Evening Standard comment: Far-Right hate has no place in our open city; New cancer treatments; Playing islands in the sun

23 January 2019

Terrorism takes many forms. For three decades it was conflict in Northern Ireland that kept our security services on edge: the age of the Armalite rifle and the coded warning which brought horror to many lives and the sound of detonations to London’s streets. Attacks such as the bomb at Bishopsgate in 1993 and Docklands in 1996 are only half-remembered now but pictures recall their destructive scale.

Then the enemy changed: the new and awful threat to life came from terrorists claiming to fight for groups such as al Qaeda and Islamic State.

They have caused great suffering, including in this city, and containing them is still a huge task for those charged with keeping us safe: 700 terror investigations are now under way, many linked to Islamist groups.

But as Neil Basu, assistant commissioner for specialist operations at the Met, points out, there is another growing potential threat too. He describes a “far-Right drift into extreme Right-wing terrorism”.

Of the 18 terror plots foiled in Britain since 2017, he says, four came from the far-Right. Primary school children are among those being targeted.

What can have caused this upsurge in hatred and division?

The consequences of a Brexit vote that has forced anger to the extremes is the unavoidable answer. “We saw a spike in hate crime after the referendum, that’s never really receded,” Mr Basu says.

You can see it now in the nastiness of online scorn. You can see it outside Westminster, where yellow-jacketed thugs shouted abuse at MPs such as the Remainer Anna Soubry, something to which the police were slow to respond.

As Mr Basu now says, “We were too passive. We needed to be more assertive, we’ve put that in place.”

There’s a vital difference, of course, between fair political passion and violent hate, but something has going wrong when MPs get death threats online for expressing reasonable concern about the consequences of the way Brexit is working out.

We shouldn’t tolerate this slide into a new form of hatred and the police are right to warn about it.

It would be tragic if far-Right violence gained a foothold in a capital that is recognised around the world for its tolerance, diversity and resilience.

New cancer treatments

We often hear about the challenges faced by the NHS. So it is right to recognise the successes, too.
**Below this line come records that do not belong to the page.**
(** * fetch-items.py: the resilient fetch pipeline of the issue archive

    A shallow embedding of [src/fetch-items.py]: the retrying HTTP client
    ([GitHubClient.fetch], [GitHubClient.fetch_paginated]), its rate-limit
    tracker, the backoff policy, the cross-reference extractor
    ([extract_xrefs]), the per-record driver ([process_item]) with its
    marker files, the discovery of the latest record ([discover_latest])
    and the range loop of [main].

    Modelling conventions.
    - JSON values are the inductive [json]; Python's [None] and JSON [null]
      are the same value [JNull], as they are after [response.json()].
    - Strings are byte strings (UTF-8); Python compares [str] by code point,
      which is the byte order of the UTF-8 encodings.
    - Floats of the backoff policy are binary64 numbers, a mantissa and an
      exponent of 2, every operation rounded to 53 bits, ties to even; the
      values of this program are far from overflow and underflow, which
      are left out.
    - The outside world is a [world] of oracles: the reply to the k-th HTTP
      request, the k-th reading of the clock, the k-th random draw.  The
      client records what it does to the world in a [trace] of [event]s.
    - Console logging ([log]) writes nothing the program reads back and is
      left out, as is the wall-clock [timestamp] field of a failure record.
    - Exceptions are values of [pyerr]; a function that may raise returns a
      [result].  The [while True] loop of [fetch_paginated] takes fuel; a
      run that uses it up has result [None] and the state reached so far.
    - [time.sleep] is modelled where it sleeps.  It refuses a pause of more
      than 2^63 nanoseconds (some 292 years) with [OverflowError]; a reset
      time that far ahead is outside this model. *)

From Stdlib Require Import ZArith QArith Qpower Lqa String Ascii List Lia.
From Stdlib Require Import DecimalString Decimal DecimalPos DecimalN.
From stdpp Require Import base option gmap strings.
Import ListNotations.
Such as news today that a new treatment is being offered by a London hospital to patients with a common and aggressive form of brain tumour known as glioblastoma.

The cancer, which was the type suffered by Labour politician Tessa Jowell before her death last year, is now being tackled at the National Hospital for Neurology and Neurosurgery in Bloomsbury, with the trial of a new drug that can help the body’s immune system respond.

Ms Jowell campaigned for people to be given greater access to such innovative therapies, which can cost thousands of pounds when given privately.

They offer hope to those most in need of it.

Playing islands in the sun

The Ashes get the glory but Test cricket against the West Indies is part of what, in the eyes of those who love it, makes the game more glorious than any other sport.

It has produced the most elegiac writing — the Trinidadian C L R James’s magnificent memoir Beyond a Boundary is a book about life, not just cricket — and, of course, many of the finest players.

Today, as the 155th Test between England and the West Indies begins in Barbados, one of the greats of West Indies cricket, Everton Weekes, tells the Evening Standard about the passion for the game on the island which led the world’s 13th-smallest country to produce 87 Test players.

The days when the likes of Barbadians Gordon Greenidge, Malcolm Marshall and Joel Garner dominated world cricket have sadly gone, but there are signs of a revival in the West Indies game.

Let’s cheer it on — and England, too, of course.